▶

(** * BrandAI: the run store, the request validation and the background
      workflow handler

    A shallow embedding of [backend/app/core/run_manager.py] and of the
    two entry points of [backend/app/api/routes.py] that touch it
    ([generate_ad] and [execute_workflow]), together with the properties
    the design document states about them.

    Conventions of the embedding.
    - Python objects live in a heap and are handled by reference: a
      [RunModel] instance is a location, [RunManager._runs] maps run ids to
      locations, and every method reads and writes the instance through
      its location.  A reference handed to a caller therefore aliases the
      record held by the manager, as it does in Python.
    - [datetime.now] and [uuid.uuid4] are readings of the environment: the
      world counts the readings taken so far; the identifier produced by
      the n-th draw is given by the section variable [uuid4].
    - Strings are sequences of code points below 256.
    - The [float] progress percentage is a rational number (the
      comparisons made by [min] and [max] are those of the source). *)

From Stdlib Require Import ZArith QArith Strings.String Strings.Ascii List.
From stdpp Require Import base option gmap strings list pretty.

Local Open Scope Z_scope.
Local Open Scope string_scope.

(** ** Python built-ins used by the source *)

Module Py.

(** [b < a] on progress values. *)
Definition Qltb (x y : Q) : bool := negb (Qle_bool y x).

(** [min(a, b)]: the first argument unless the second is smaller. *)
Definition min (a b : Q) : Q := if Qltb b a then b else a.

(** [max(a, b)]: the first argument unless the second is larger. *)
Definition max (a b : Q) : Q := if Qltb a b then b else a.

(** [str.isspace] on one code point below 256: the ASCII controls
    TAB, LF, VT, FF, CR, FS, GS, RS, US, the space, NEL and NBSP. *)
Definition isspace (c : ascii) : bool :=
  let n := nat_of_ascii c in
  ((9 <=? n) && (n <=? 13) || (28 <=? n) && (n <=? 32)
   || (n =? 133) || (n =? 160))%nat.

Fixpoint lstrip (s : string) : string :=
  match s with
  | String c s' => if isspace c then lstrip s' else s
  | EmptyString => EmptyString
  end.

Definition rstrip (s : string) : string :=
  String.rev (lstrip (String.rev s)).

(** [s.strip()] *)
Definition strip (s : string) : string := rstrip (lstrip s).

(** [len(s)] *)
Definition len (s : string) : Z := Z.of_nat (String.length s).

(** Truthiness of an optional dictionary: [None] and [{}] are false. *)
Definition truthy_dict {V} (d : option (gmap string V)) : bool :=
  match d with
  | Some m => negb (bool_decide (m = ∅))
  | None => false
  end.

End Py.

(** ** Data model ([app.models.run]) *)

(** Modelled from the spec: the [RunStatus] enumeration of
    [app/models/run.py], which is not part of the sources at hand.  The
    members are the seven statuses of the data model; [GENERATION] is the
    member the tests name for the generating status. *)
Inductive RunStatus :=
  | PENDING | BRAND_KIT | GENERATION | CRITIQUE | REFINEMENT
  | COMPLETED | FAILED.

#[global] Instance RunStatus_eq_dec : EqDecision RunStatus.
Proof. solve_decision. Defined.

(** Opaque structured payloads (metadata, brand kit, critique result). *)
Abbreviation Dict := (gmap string string).

(** A reading of [datetime.now(timezone.utc)]. *)
Abbreviation datetime := nat.

(** Modelled from the spec: the [RunStage] model of [app/models/run.py]
    (stage record: name, status, start time, completion time, metadata,
    error text). *)
Module Stage.
Record RunStage := mkRunStage {
  stage_name : string;
  status : RunStatus;
  started_at : option datetime;
  completed_at : option datetime;
  metadata : Dict;
  error : option string
}.
End Stage.
Abbreviation RunStage := Stage.RunStage.
Abbreviation mkRunStage := Stage.mkRunStage.

(** Modelled from the spec: the [RunModel] model of [app/models/run.py],
    with the defaults the data model gives for the fields [create_run]
    does not pass (no current stage, empty stage history, empty results,
    retry count 0, no completion time). *)
Record RunModel := mkRunModel {
  run_id : string;
  prompt : string;
  media_type : string;
  brand_website_url : option string;
  status : RunStatus;
  progress : Q;
  current_stage : option string;
  stages : gmap string RunStage;
  brand_kit_data : option Dict;
  generated_ads : list string;
  critique_results : option Dict;
  final_ad_path : option string;
  error_message : option string;
  retry_count : Z;
  created_at : datetime;
  updated_at : datetime;
  completed_at : option datetime
}.

(** Attribute assignments [run.f = v], one per attribute the manager
    writes. *)
Definition set_status (v : RunStatus) (r : RunModel) : RunModel :=
  mkRunModel (run_id r) (prompt r) (media_type r) (brand_website_url r)
    v (progress r) (current_stage r) (stages r) (brand_kit_data r)
    (generated_ads r) (critique_results r) (final_ad_path r)
    (error_message r) (retry_count r) (created_at r) (updated_at r)
    (completed_at r).

Definition set_progress (v : Q) (r : RunModel) : RunModel :=
  mkRunModel (run_id r) (prompt r) (media_type r) (brand_website_url r)
    (status r) v (current_stage r) (stages r) (brand_kit_data r)
    (generated_ads r) (critique_results r) (final_ad_path r)
    (error_message r) (retry_count r) (created_at r) (updated_at r)
    (completed_at r).

Definition set_current_stage (v : option string) (r : RunModel) : RunModel :=
  mkRunModel (run_id r) (prompt r) (media_type r) (brand_website_url r)
    (status r) (progress r) v (stages r) (brand_kit_data r)
    (generated_ads r) (critique_results r) (final_ad_path r)
    (error_message r) (retry_count r) (created_at r) (updated_at r)
    (completed_at r).

Definition set_stages (v : gmap string RunStage) (r : RunModel) : RunModel :=
  mkRunModel (run_id r) (prompt r) (media_type r) (brand_website_url r)
    (status r) (progress r) (current_stage r) v (brand_kit_data r)
    (generated_ads r) (critique_results r) (final_ad_path r)
    (error_message r) (retry_count r) (created_at r) (updated_at r)
    (completed_at r).

Definition set_brand_kit_data (v : option Dict) (r : RunModel) : RunModel :=
  mkRunModel (run_id r) (prompt r) (media_type r) (brand_website_url r)
    (status r) (progress r) (current_stage r) (stages r) v
    (generated_ads r) (critique_results r) (final_ad_path r)
    (error_message r) (retry_count r) (created_at r) (updated_at r)
    (completed_at r).

Definition set_generated_ads (v : list string) (r : RunModel) : RunModel :=
  mkRunModel (run_id r) (prompt r) (media_type r) (brand_website_url r)
    (status r) (progress r) (current_stage r) (stages r) (brand_kit_data r)
    v (critique_results r) (final_ad_path r)
    (error_message r) (retry_count r) (created_at r) (updated_at r)
    (completed_at r).

Definition set_critique_results (v : option Dict) (r : RunModel) : RunModel :=
  mkRunModel (run_id r) (prompt r) (media_type r) (brand_website_url r)
    (status r) (progress r) (current_stage r) (stages r) (brand_kit_data r)
    (generated_ads r) v (final_ad_path r)
    (error_message r) (retry_count r) (created_at r) (updated_at r)
    (completed_at r).

Definition set_final_ad_path (v : option string) (r : RunModel) : RunModel :=
  mkRunModel (run_id r) (prompt r) (media_type r) (brand_website_url r)
    (status r) (progress r) (current_stage r) (stages r) (brand_kit_data r)
    (generated_ads r) (critique_results r) v
    (error_message r) (retry_count r) (created_at r) (updated_at r)
    (completed_at r).

Definition set_error_message (v : option string) (r : RunModel) : RunModel :=
  mkRunModel (run_id r) (prompt r) (media_type r) (brand_website_url r)
    (status r) (progress r) (current_stage r) (stages r) (brand_kit_data r)
    (generated_ads r) (critique_results r) (final_ad_path r)
    v (retry_count r) (created_at r) (updated_at r)
    (completed_at r).

Definition set_retry_count (v : Z) (r : RunModel) : RunModel :=
  mkRunModel (run_id r) (prompt r) (media_type r) (brand_website_url r)
    (status r) (progress r) (current_stage r) (stages r) (brand_kit_data r)
    (generated_ads r) (critique_results r) (final_ad_path r)
    (error_message r) v (created_at r) (updated_at r)
    (completed_at r).

Definition set_updated_at (v : datetime) (r : RunModel) : RunModel :=
  mkRunModel (run_id r) (prompt r) (media_type r) (brand_website_url r)
    (status r) (progress r) (current_stage r) (stages r) (brand_kit_data r)
    (generated_ads r) (critique_results r) (final_ad_path r)
    (error_message r) (retry_count r) (created_at r) v
    (completed_at r).

Definition set_completed_at (v : option datetime) (r : RunModel) : RunModel :=
  mkRunModel (run_id r) (prompt r) (media_type r) (brand_website_url r)
    (status r) (progress r) (current_stage r) (stages r) (brand_kit_data r)
    (generated_ads r) (critique_results r) (final_ad_path r)
    (error_message r) (retry_count r) (created_at r) (updated_at r)
    v.

(** ** The world: object heap, clock, entropy, and the manager's table *)

(** A reference to a [RunModel] instance. *)
Abbreviation ref := positive.

Record World := mkWorld {
  heap : gmap ref RunModel;
  clock : nat;
  draws : nat;
  _runs : gmap string ref
}.

(** [RunManager()] in a fresh process. *)
Definition RunManager_init : World := mkWorld ∅ 0 0 ∅.

(** [datetime.now(timezone.utc)] *)
Definition datetime_now (w : World) : datetime * World :=
  (clock w, mkWorld (heap w) (S (clock w)) (draws w) (_runs w)).

(** Attribute write through a reference: [obj.f = v] with [obj] at [l]. *)
Definition setattr (l : ref) (f : RunModel → RunModel) (w : World) : World :=
  mkWorld (alter f l (heap w)) (clock w) (draws w) (_runs w).

(** Reading an instance through a reference. *)
Definition deref (w : World) (l : ref) : option RunModel := heap w !! l.

(** ** [RunManager] ([app/core/run_manager.py]) *)

Section RunManager.

(** The identifier produced by the n-th call of [uuid.uuid4] in this
    process, as a string. *)
Variable uuid4 : nat → string.

(** [_generate_run_id]: [str(uuid.uuid4())] *)
Definition _generate_run_id (w : World) : string * World :=
  (uuid4 (draws w), mkWorld (heap w) (clock w) (S (draws w)) (_runs w)).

◀

YOUR OBJECTIVE:
Go through the material line by line and work out how many lines include the string "argument". Reply with the number only.

ANSWER TO THIS TASK:
2